Disclaimer: Information is for health education only and is not meant to diagnose, treat, or cure any disease or medical condition. Always see your health care provider for proper diagnosis and treatment. Information on herbs and supplements has not been evaluated by the FDA. All photographs were taken by and are property of Alicia Spalding

Wednesday, June 17, 2015

Part 2: Guidelines for Mindful Eating

I wrote earlier about what is mindful eating. Mindful eating cannot only help people who have an unhealthy relationship with food, but can also help people  who are suffering from digestion issues. Below is a Mindful Eating Guideline to help you practice being more mindful during meal times.

1.     Slow Down:
§  Pause and enjoy the smells and beauty of the meal
§  Each time you take a bite, put down your fork until the last bite is thoroughly chewed
§  Chew thoroughly until the full taste is extracted
§  Chewing allows enzymes to digest food and signals of fullness to reach the stomach

2.     Eat the Right Amount:
§  The Okinawans, the longest lived people in the world, practice “hara no hachi bu,” which means eating until you are 80% full. We often eat until we are stuffed and then no longer enjoy the meal we consumed.

3.     Practice Mindful Substitution:
§  Offer substitutions that satisfy what you are craving. For instance, if you are craving sweets, try a baked apple drizzled with maple syrup because a kale salad may not keep the craving away. But reaching for a cookie or other desserts may not actually satisfy your craving either.

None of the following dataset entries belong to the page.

Lemma set_byte_bit slot v w i : is_byte v -> is_word w -> (0 <= slot < 8)%Z -> (0 <= i)%Z ->
  Z.testbit (set_byte slot v w) i =
    if ((slot * 8 <=? i)%Z && (i <? slot * 8 + 8)%Z) then Z.testbit v (i - slot * 8) else Z.testbit w i.
Proof.
  intros Hv Hw Hs Hi. unfold set_byte, not64. rewrite Z.lor_spec, Z.land_spec, Z.ldiff_spec, !shl64_bit, ones_bit
    by (unfold is_byte in *; lia).
  change 255%Z with (Z.ones 8).
  destruct (Z.leb_spec (slot * 8) i) as [Hle|Hgt]; simpl.
  - rewrite ones_bit by lia. destruct (Z.ltb_spec i (slot * 8 + 8)) as [Hlt|Hge].
    + rewrite (proj2 (Z.ltb_lt (i - slot * 8) 8)) by lia. simpl. by rewrite !andb_false_r.
    + rewrite (proj2 (Z.ltb_ge (i - slot * 8) 8)) by lia. rewrite (bits_high 8 v) by (unfold is_byte in Hv; lia).
      simpl. rewrite andb_true_r, orb_false_r. destruct (Z.ltb_spec i 64) as [|H64]; [by rewrite andb_true_r|].
      rewrite (bits_high 64 w) by (unfold is_word in Hw; lia). done.
  - simpl. rewrite andb_true_r, orb_false_r. by rewrite (proj2 (Z.ltb_lt i 64)), andb_true_r by lia.
Qed.

Lemma set_byte_word slot v w : is_byte v -> is_word w -> (0 <= slot < 8)%Z -> is_word (set_byte slot v w).
Proof.
  intros Hv Hw Hs. assert (0 <= set_byte slot v w)%Z.
  { unfold set_byte, shl64, not64. apply Z.lor_nonneg. split; apply Z.land_nonneg; [left; apply Hw|right; by vm_compute]. }
  split; [done|]. apply bits_bound; [lia|done|]. intros i Hi. rewrite set_byte_bit by (done || lia).
  rewrite (proj2 (Z.ltb_ge i (slot * 8 + 8))), andb_false_r by lia. apply (bits_high 64); [lia|done|lia].
Qed.

Lemma byte_set_byte slot slot' v w : is_byte v -> is_word w -> (0 <= slot < 8)%Z -> (0 <= slot' < 8)%Z ->
  word_byte (set_byte slot v w) slot' = if decide (slot = slot') then v else word_byte w slot'.
Proof.
  intros Hv Hw Hs Hs'. apply Z.bits_inj'. intros i Hi. rewrite byte_bit, set_byte_bit by (done || lia).
  destruct (Z.ltb_spec i 8) as [Hlt|Hge]; simpl.
  - case_decide as E; [subst slot'|].
    + rewrite (proj2 (Z.leb_le _ _)), (proj2 (Z.ltb_lt _ _)) by lia. simpl. f_equal. lia.
    + rewrite byte_bit, (proj2 (Z.ltb_lt i 8)) by lia. simpl.
      destruct (Z.leb_spec (slot * 8) (slot' * 8 + i)), (Z.ltb_spec (slot' * 8 + i) (slot * 8 + 8)); simpl; try done. lia.
  - case_decide; [|rewrite byte_bit, (proj2 (Z.ltb_ge i 8)) by lia; done].
    rewrite (bits_high 8 v) by (unfold is_byte in Hv; lia). done.
Qed.

Lemma bit_of_testbit b n : (0 <= n)%Z -> bit_of b n = Z.testbit b n.
Proof.
  intros Hn. unfold bit_of. change 1%Z with (Z.ones 1) at 1. rewrite Z.land_ones, Z.shiftr_div_pow2 by lia.
  change (2 ^ 1)%Z with 2%Z. rewrite <-Z.testbit_spec' by done. by destruct (Z.testbit b n).
Qed.

Lemma lor_byte b c : is_byte b -> is_byte c -> is_byte (Z.lor b c).
Proof.
  intros Hb Hc. assert (0 <= Z.lor b c)%Z by (apply Z.lor_nonneg; unfold is_byte in *; lia). split; [done|].
  apply (bits_bound 8); [lia|done|]. intros i Hi. by rewrite Z.lor_spec, !(bits_high 8) by (unfold is_byte in *; lia).
Qed.

Lemma bit_byte n : (0 <= n < 8)%Z -> is_byte (Z.shiftl 1 n).
Proof.
  intros Hn. rewrite Z.shiftl_1_l. split; [lia|]. change 256%Z with (2 ^ 8)%Z. apply Z.pow_lt_mono_r; lia.
Qed.

Lemma tool_bit_range t : (0 <= tool_bit t < 8)%Z.
Proof. destruct t; simpl; lia. Qed.
Lemma tool_bit_inj t t' : tool_bit t = tool_bit t' -> t = t'.
Proof. by destruct t, t'. Qed.
(* ===== verification/CollectorsProps.v ===== *)
(** * Properties of the collectors

    The shared tail loop publishes exactly the complete lines of the files it reads;
    every collector's events are valid; the integrity gate of eventstream; the
    respawn loop of journald; canaries; the records of the ring buffer. *)

From S2P Require Import Prelude Core NetText Bus Store Federation FederationProps Auditd AuditdProps Collectors.
From stdpp Require Import options.

(** ** Lines *)

Abbreviation nl := "010"%char.

Definition no_newline (s : string) : bool := all_bytes (fun a => negb (bool_decide (a = nl))) s.

Lemma split_cat c l r : split c (l +:+ String c r) = split c l ++ split c r.
Proof.
  induction l as [|a l IH]; [simpl; by rewrite bool_decide_true|]. rewrite str_cons_app. cbn [split].
  rewrite IH. case_bool_decide; [done|]. destruct (split c l) eqn:E; [|done]. exfalso. clear -E.
  destruct l as [|b l]; simpl in E; [done|]. case_bool_decide; [done|]. by destruct (split c l).
Qed.

Lemma rfind_none s : no_newline s = true -> str_rfind_nl s = None.
Proof.
  unfold no_newline. induction s as [|a s IH]; [done|]. simpl. intros [Ha Hs]%andb_true_iff.
  rewrite IH by done. apply negb_true_iff in Ha. by rewrite Ha.
Qed.
Definition respond (r : Responder) (host : Host) (event : TetragonEvent) : Verdict * list Effect :=
  let action := classify event in
  let '(sk_outcome, kills) :=
    if bool_decide (te_container_id event = "")
       && ((te_pid event <=? 1)%Z || (te_pid event =? h_self_pid host)%Z) then
      (Skipped ("refusing host SIGKILL of pid " +:+ show_uint (te_pid event)
                +:+ " (init/invalid/self); would halt the host or the guardian"), [])
    else
      let '(res, eff) := sigkill host (te_pid event) (te_container_id event) in (step_of res, eff) in
  let aa_outcome := step_of (h_append host) in
  let message := "[Guardian] SIGKILL pid=" +:+ show_uint (te_pid event) +:+ " cgroup=" +:+ te_cgroup event
    +:+ " binary=" +:+ te_binary_path event +:+ " event=" +:+ te_event_id event in
  let ca_outcome := console_step (h_console host) in
  (mkVerdict SCHEMA (te_event_id event) action (te_pid event) (te_cgroup event) (te_container_id event)
     (te_binary_path event)
     [mkStepResult ResponseStep.Sigkill sk_outcome; mkStepResult ResponseStep.AuditAppend aa_outcome;
      mkStepResult ResponseStep.ConsoleAlert ca_outcome]
     (if (te_ts_ms event =? 0)%Z then h_now_ms host else te_ts_ms event)
     (rp_hostname r) (rp_signer_kid_policy r),
   kills ++ [AppendLine (rp_audit_log r) (audit_line r event)] ++ [ConsoleWrite (rp_console r) (console_text message)]).
End respond.

(** ** The detection log *)

(** SHA-256 as lower-case hexadecimal text. *)
Class Sha256 := { sha256_hex : string -> string }.

(** Reading a JSON value back. *)
Class JsonText := { json_of_string : string -> result json string }.

Section log.
Context `{WireFormat} `{Sha256} `{JsonText}.

Definition blank (line : string) : bool := bool_decide (trim line = "").

Definition last_line_sha256 (file : option string) : option string :=
  text ← file;
  line ← last (filter (fun l => blank l = false) (str_lines text));
  Some (sha256_hex line).

Definition action_json (a : Action.t) : json :=
  JString (match a with
           | Action.Sigkill => "sigkill"
           | Action.ProcessRelated => "process-related"
           | Action.Other => "other"
           end).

4.     Practice Mindful Meditation
§  Meditate for 5 – 10 minutes a day, focusing on your breath and being fully present
§  Use this time to set intentions for each day

5.     Recognize All Types of Hunger
§  Eye Hunger is the need for beauty. Satisfy eye hunger by creating a “feast for the eyes” with the colors on your plate. Feed on color and beauty without eating at other times in your life: looking at art or nature, for example.
§  Nose Hunger is the need to experience smell, which connects us to our memories. Always take time to smell before eating, and feast on smell without eating, such as using aromatherapy.
§  Mouth Hunger is the need to chew. Try different textures and feel each taste on your tongue.
§  Stomach Hunger is typical “hunger” in the belly. Always check in with stomach hunger before, during, and after a meal to make sure you are eating due to true stomach hunger and not another type of hunger.
§  Cellular Hunger is the body’s need for nutrients in its cells. What nutrients does your diet need to support your cells?
§  Mind or Heart Hunger is what we desire. This may not be hunger for food. Ask yourself what are you really hungry for? Nourish yourself in non-food ways daily.

Resources
Mindful Eating by Jan Chozen Bays
Eat, Drink, and Be Mindful by Susan Albers
The Center for Mindful Eating: www.thecenterformindfuleating.org
Adapted from BCNH 

Disclaimer:  Information is for health education only and is not meant to diagnose, treat, or cure any disease or medical condition. Always see your health care provider for proper diagnosis and treatment. Information on herbs and supplements has not been evaluated by the FDA

Note: If you are suffering from an eating disorder or digestive issues, please seek support from a physician.